Arrow-right Camera
The Spokesman-Review Newspaper
Spokane, Washington  Est. May 19, 1883

AT&T to pay $105 million for fake phone charges

Jennifer C. Kerr Associated Press

WASHINGTON – AT&T wireless customers may want to take a closer look at their old phone bills because they may have money coming back to them.

The Federal Trade Commission said Wednesday that AT&T Mobility LLC, a subsidiary of the telecom giant, has agreed to a hefty $105 million settlement after the government accused the company of unlawfully billing customers for hundreds of millions of dollars in bogus charges – a practice known as cramming. The multi-agency settlement includes $80 million that will be paid to the FTC for consumer refunds.

According to the complaint, the charges appeared on AT&T phone bills but were from third-party companies for services people never asked to receive or were duped into subscribing to – things like horoscope texts, celebrity gossip or flirting tips. The fees were usually about $9.99 a month and were not easy for customers to find on their bills.

The FTC says AT&T kept at least 35 percent of the unauthorized charges it imposed on customers.

Plenty of consumers complained.

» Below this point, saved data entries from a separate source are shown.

Lemma trace_milestones tr s : run_trace tr s ->
  exists st, s = run_state_name st /\ (run_state_name <$> milestones st) `sublist_of` tr.
Proof.
  induction 1 as [|tr s s' _ (st & -> & Hsub) Hv]; [by exists RunStateCreated|].
  apply validate_edge in Hv as (a & b & Ha & -> & He).
  apply (inj run_state_name) in Ha as <-. exists b. split; [done|].
  destruct (milestones_edge _ _ He) as [->|[k Hk]].
  - rewrite fmap_app. by apply sublist_app.
  - etrans; [|apply sublist_inserts_r, Hsub].
    rewrite Hk fmap_app. by apply sublist_inserts_r.
Qed.

(** Following a path of accepted transitions. *)
Fixpoint check_path (from : string) (path : list string) : bool :=
  match path with
  | [] => true
  | t :: rest => bool_decide (ValidateRunStateTransition from t = Ok tt) && check_path t rest
  end.

Lemma check_path_trace tr s path :
  run_trace tr s -> check_path s path = true -> run_trace (tr ++ path) (default s (last path)).
Proof.
  revert tr s. induction path as [|t path IH]; intros tr s Ht Hp; simpl in *.
  - by rewrite app_nil_r.
  - unbool. rewrite (cons_middle t tr path) app_assoc.
    replace (default s (last (t :: path))) with (default t (last path))
      by (rewrite last_cons; by destruct (last path)).
    apply IH; [|done]. by eapply trace_step.
Qed.

(** every run that reaches "completed" was queued, acquired, prepared,
    handed to the model and finalized, in that order: no accepted sequence
    of transitions skips a stage. *)
Theorem completed_run_milestones (tr : list string) :
  run_trace tr "completed" ->
  ["created"; "queued"; "acquired"; "preparing"; "model_running"; "finalizing"; "completed"]
    `sublist_of` tr.
Proof.
  intros (st & E & Hsub)%trace_milestones.
  change "completed" with (run_state_name RunStateCompleted) in E.
  by apply (inj run_state_name) in E as <-.
Qed.

Lemma completed_run_milestones_witness :
  exists tr, run_trace tr "completed" /\
    ["created"; "queued"; "acquired"; "preparing"; "model_running"; "finalizing"; "completed"]
      `sublist_of` tr.
Proof.
  pose (path := ["queued"; "acquired"; "preparing"; "model_running"; "tool_pending";
                 "tool_running"; "awaiting_model_resume"; "model_running"; "finalizing";
                 "completed"]).
  assert (H : run_trace ("created" :: path) "completed")
    by exact (check_path_trace _ _ path trace_created eq_refl).
  exists ("created" :: path). split; [exact H | exact (completed_run_milestones _ H)].
Defined.

(** A shortest way to finish the run. *)
Definition way_out (s : RunState) : list RunState :=
  let finish := [RunStateFinalizing; RunStateCompleted] in
  let resume := RunStateModelRunning :: finish in
  match s with
  | RunStateCreated => [RunStateQueued; RunStateAcquired; RunStatePreparing] ++ resume
  | RunStateQueued => [RunStateAcquired; RunStatePreparing] ++ resume
  | RunStateAcquired => RunStatePreparing :: resume
  | RunStatePreparing | RunStateAwaitingModelResume => resume
  | RunStateModelRunning => finish
  | RunStateToolPending => [RunStateToolRunning; RunStateAwaitingModelResume] ++ resume
  | RunStateAwaitingApproval | RunStateToolRunning => RunStateAwaitingModelResume :: resume
  | RunStateFinalizing => [RunStateCompleted]
  | _ => []
  end.

(** the lifecycle has no dead end and terminal states are final.  From a
    state that is not terminal the run may always fail, be cancelled or time
    out, and can still be driven to "completed" by accepted transitions;
    from a terminal state no transition at all is accepted. *)
Theorem lifecycle_progress (s : RunState) :
  if IsTerminalRunState (run_state_name s) then
    forall to, is_ok (ValidateRunStateTransition (run_state_name s) to) = false
  else
    (forall t, t ∈ ["failed"; "cancelled"; "timed_out"] ->
        ValidateRunStateTransition (run_state_name s) t = Ok tt)
    /\ exists path, last path = Some "completed" /\ check_path (run_state_name s) path = true.
Proof.
  rewrite IsTerminal_name. destruct (terminal s) eqn:Et.
  - intros to. destruct (ValidateRunStateTransition _ _) as [[]|] eqn:E; [|done].
    apply validate_edge in E as (a & b & Ha%(inj _) & _ & He); subst a.
    by apply terminal_no_edge in He.
  - split.
    + intros t Ht. repeat (apply elem_of_cons in Ht as [->|Ht]); [..|by apply not_elem_of_nil in Ht];
        destruct s; solve [done | by vm_compute].
    + exists (run_state_name <$> way_out s). destruct s; by vm_compute.
Qed.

In 2011 alone, AT&T received more than 1.3 million calls to its customer service department about the charges, the commission said.

“This should have and, in fact, did ring alarm bells at AT&T,” FTC Chairwoman Edith Ramirez said at the settlement announcement. “But instead of acting to stop the charges, AT&T continued to make hundreds of millions of dollars from the practice.”

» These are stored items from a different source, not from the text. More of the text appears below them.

(* ===== verification/Lease.v ===== *)
(** * Lease: session leases, the RPC handlers and the durable manager

    [session/lease.go] (records, validation, the three lease handlers of the
    session server, the error mapping), [session/lease_postgres.go] and
    [session/control.go] (the manager on table [session_ownership]).  The
    handlers are written against the class [LeaseManager], the Go interface
    of the same name; [LeaseManagerLaws] states what the server relies on. *)
From stdpp Require Import pretty.
From S2P Require Import Prelude GoStrings GoTime Ownership.
Open Scope Z_scope.
Open Scope go_scope.

(** ** Records and parameters *)

Definition ErrLeaseConflict : error :=
  ErrNew "session.ErrLeaseConflict" "session lease already held".
Definition ErrLeaseNotFound : error :=
  ErrNew "session.ErrLeaseNotFound" "lease not found".

Record LeaseRecord := mkLease {
  lr_fence_epoch : Z;
  lr_lease_id : string;
  lr_session_key : string;
  lr_run_id : string;
  lr_owner_id : string;
  lr_ttl_seconds : Z;
  lr_acquired_at : Z;
  lr_expires_at : Z;
}.

#[global] Instance LeaseRecord_eq_dec : EqDecision LeaseRecord.
Proof. solve_decision. Defined.

Record AcquireLeaseParams := mkAcquire {
  ap_session_key : string;
  ap_run_id : string;
  ap_owner_id : string;
  ap_ttl : Z;
}.

(** [time.Duration.Milliseconds]. *)
Definition Milliseconds (d : Z) : Z := go_div d millisecond.

Definition validateAcquireLeaseParams (p : AcquireLeaseParams) : res unit :=
  fail_when bool_decide (TrimSpace (ap_session_key p) = "") with
    Errorf "session_key is required" ;;
  fail_when bool_decide (TrimSpace (ap_run_id p) = "") with Errorf "run_id is required" ;;
  fail_when bool_decide (TrimSpace (ap_owner_id p) = "") with Errorf "owner_id is required" ;;
  fail_when Z.leb (ap_ttl p) 0 with Errorf "ttl must be greater than zero" ;;
  Ok tt.

Definition buildLeaseID (sessionKey runID ownerID : string) : string :=
  Join [TrimSpace sessionKey; TrimSpace runID; TrimSpace ownerID] ":".

Definition leaseErrorToStatus (e : error) : error :=
  if errors_is e ErrLeaseConflict then ErrStatus FailedPrecondition (error_text e)
  else if errors_is e ErrLeaseNotFound then ErrStatus NotFound (error_text e)
  else if Contains (error_text e) "is required" || Contains (error_text e) "greater than zero"
  then ErrStatus InvalidArgument (error_text e)
  else ErrStatus Internal (error_text e).

(** ** The interface and the handlers *)

(** [LeaseManager]: an operation reads the environment (clocks, random
    bytes, faults of the store) and the shared state. *)
Class LeaseManager (Env St : Type) := {
  lm_AcquireLease : Env -> AcquireLeaseParams -> St -> St * res LeaseRecord;
  lm_RenewLease : Env -> string -> Z -> St -> St * res LeaseRecord;
  lm_ReleaseLease : Env -> string -> St -> St * res bool;
}.

(** The wire form of a lease. *)
Record Lease_pb := mkLeasePb {
  lp_lease_id : string;
  lp_session_key : string;
  lp_run_id : string;
  lp_owner_id : string;
  lp_ttl_seconds : Z;
  lp_acquired_at : string;
  lp_expires_at : string;
  lp_fence_epoch : Z;
}.

Definition leaseToProto (r : LeaseRecord) : Lease_pb :=
  mkLeasePb (lr_lease_id r) (lr_session_key r) (lr_run_id r) (lr_owner_id r)
    (lr_ttl_seconds r) (format_rfc3339 (lr_acquired_at r)) (format_rfc3339 (lr_expires_at r))
    (lr_fence_epoch r).

Record AcquireLeaseRequest := mkAcquireReq {
  aq_session_key : string; aq_run_id : string; aq_owner_id : string; aq_ttl_seconds : Z }.

Section handlers.
Context {Env St : Type} `{LM : LeaseManager Env St}.

(** The fields of [Server] the lease handlers read. *)
Record LeaseServer := mkLeaseServer {
  ls_leases : option unit;        (* [s.leases == nil] is [None] *)
  ls_defaultLeaseTTL : Z;
}.

Definition no_manager : error :=
  ErrStatus Unimplemented "lease manager is not configured".

(** [time.Duration(seconds) * time.Second] wraps at 64 bits. *)
Definition request_ttl (s : LeaseServer) (seconds : Z) : Z :=
  let ttl := wrap64 (seconds * second) in
  if Z.leb ttl 0 then ls_defaultLeaseTTL s else ttl.

Definition lease_response {A B} (f : A -> B) (r : res A) : res B :=
  match r with Ok a => Ok (f a) | Err e => Err (leaseErrorToStatus e) end.

Definition Server_AcquireLease (s : LeaseServer) (env : Env) (req : AcquireLeaseRequest)
    (st : St) : St * res Lease_pb :=
  match ls_leases s with
  | None => (st, Err no_manager)
  | Some _ =>
      let '(st', r) := lm_AcquireLease env
        (mkAcquire (TrimSpace (aq_session_key req)) (TrimSpace (aq_run_id req))
           (TrimSpace (aq_owner_id req)) (request_ttl s (aq_ttl_seconds req))) st in
      (st', lease_response leaseToProto r)
  end.

Definition Server_RenewLease (s : LeaseServer) (env : Env) (lease_id : string)
    (ttl_seconds : Z) (st : St) : St * res Lease_pb :=
  match ls_leases s with
  | None => (st, Err no_manager)
  | Some _ =>
      let '(st', r) := lm_RenewLease env lease_id (request_ttl s ttl_seconds) st in
      (st', lease_response leaseToProto r)
  end.

Definition Server_ReleaseLease (s : LeaseServer) (env : Env) (lease_id : string)
    (st : St) : St * res bool :=
  match ls_leases s with
  | None => (st, Err no_manager)
  | Some _ =>
      let '(st', r) := lm_ReleaseLease env lease_id st in
      (st', lease_response (fun b => b) r)
  end.
End handlers.

(** What the server and the workers rely on.  [lm_decided env] is the instant
    at which a call tests the current holder, [lm_stamped env] the instant
    from which it counts a new lease; [lm_holder t st s] is the run and owner
    that hold session [s] at [t]; [lm_inv] is the invariant of the store and
    [lm_ready] the range of clocks and durations it supports. *)
Class LeaseManagerLaws (Env St : Type) {LM : LeaseManager Env St} := {
  lm_inv : St -> Prop;
  lm_faultless : Env -> Prop;
  lm_ready : Env -> AcquireLeaseParams -> Prop;
  lm_decided : Env -> Z;
  lm_stamped : Env -> Z;
  lm_holder : Z -> St -> string -> option (string * string);
  (** A second holder is refused and nothing changes. *)
  lm_conflict env p st h :
    lm_inv st -> lm_ready env p -> lm_faultless env -> validateAcquireLeaseParams p = Ok tt ->
    lm_holder (lm_decided env) st (ap_session_key p) = Some h ->
    h <> (ap_run_id p, ap_owner_id p) ->
    lm_AcquireLease env p st = (st, Err ErrLeaseConflict);
  (** A granted lease makes its caller the holder, of that session only. *)
  lm_granted env p st st' r :
    lm_inv st -> lm_ready env p -> 0 < Milliseconds (ap_ttl p) -> lm_AcquireLease env p st = (st', Ok r) ->
    lm_holder (lm_stamped env) st' (ap_session_key p) = Some (ap_run_id p, ap_owner_id p)
    /\ lr_session_key r = ap_session_key p /\ lr_run_id r = ap_run_id p
    /\ lr_owner_id r = ap_owner_id p
    /\ (forall t s, s <> ap_session_key p -> lm_holder t st' s = lm_holder t st s);
}.

(** ** The durable manager *)

(** Errors of the surroundings: waiting for the guards, the random source,
    the query. *)
Inductive lease_fault :=
| LeaseWait (e : error)
| LeaseRand (e : error)
| LeaseQuery (e : error).

(** What one call reads besides the table: the sessions (foreign key), the
    successive readings of [clock_timestamp()] inside its statement, sixteen
    random bytes in hexadecimal, and a fault. *)
Record pg_env := mkPgEnv {
  pe_sessions : gset string;
  pe_clock : nat -> Z;
  pe_random : string;
  pe_fault : option lease_fault;
}.

(** Rows whose lease identifier is [id] and that satisfy [cond], in some
    order. *)
Definition lease_rows (id : string) (cond : OwnershipRow -> bool) (tbl : ownership_table) :
    list (string * OwnershipRow) :=
  filter (fun kr => own_lease_id kr.2 = id /\ cond kr.2 = true) (map_to_list tbl).

(** [scanDurableLease]. *)
Definition scanDurableLease (key : string) (r : OwnershipRow) : LeaseRecord :=
  mkLease (own_fence_epoch r) (own_lease_id r) key (own_run_id r) (own_owner_id r)
    (go_div (Sub (own_expires_at r) (own_acquired_at r)) second)
    (own_acquired_at r) (own_expires_at r).

Definition err_bigint : error := Errorf "bigint out of range".
Definition err_unique : error := Errorf "duplicate key value violates unique constraint".
Definition err_fk : error := Errorf "insert violates foreign key constraint".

In a statement, company spokesman Fletcher Cook said the settlement resolves “claims that some of our wireless customers were billed for charges from third-parties that the customers did not authorize.”

He said AT&T last year discontinued third-party billing for premium short messaging services.

From the settlement, an additional $20 million in penalties and fees will go to 50 states and the District of Columbia. Another $5 million will be paid to the Federal Communications Commission.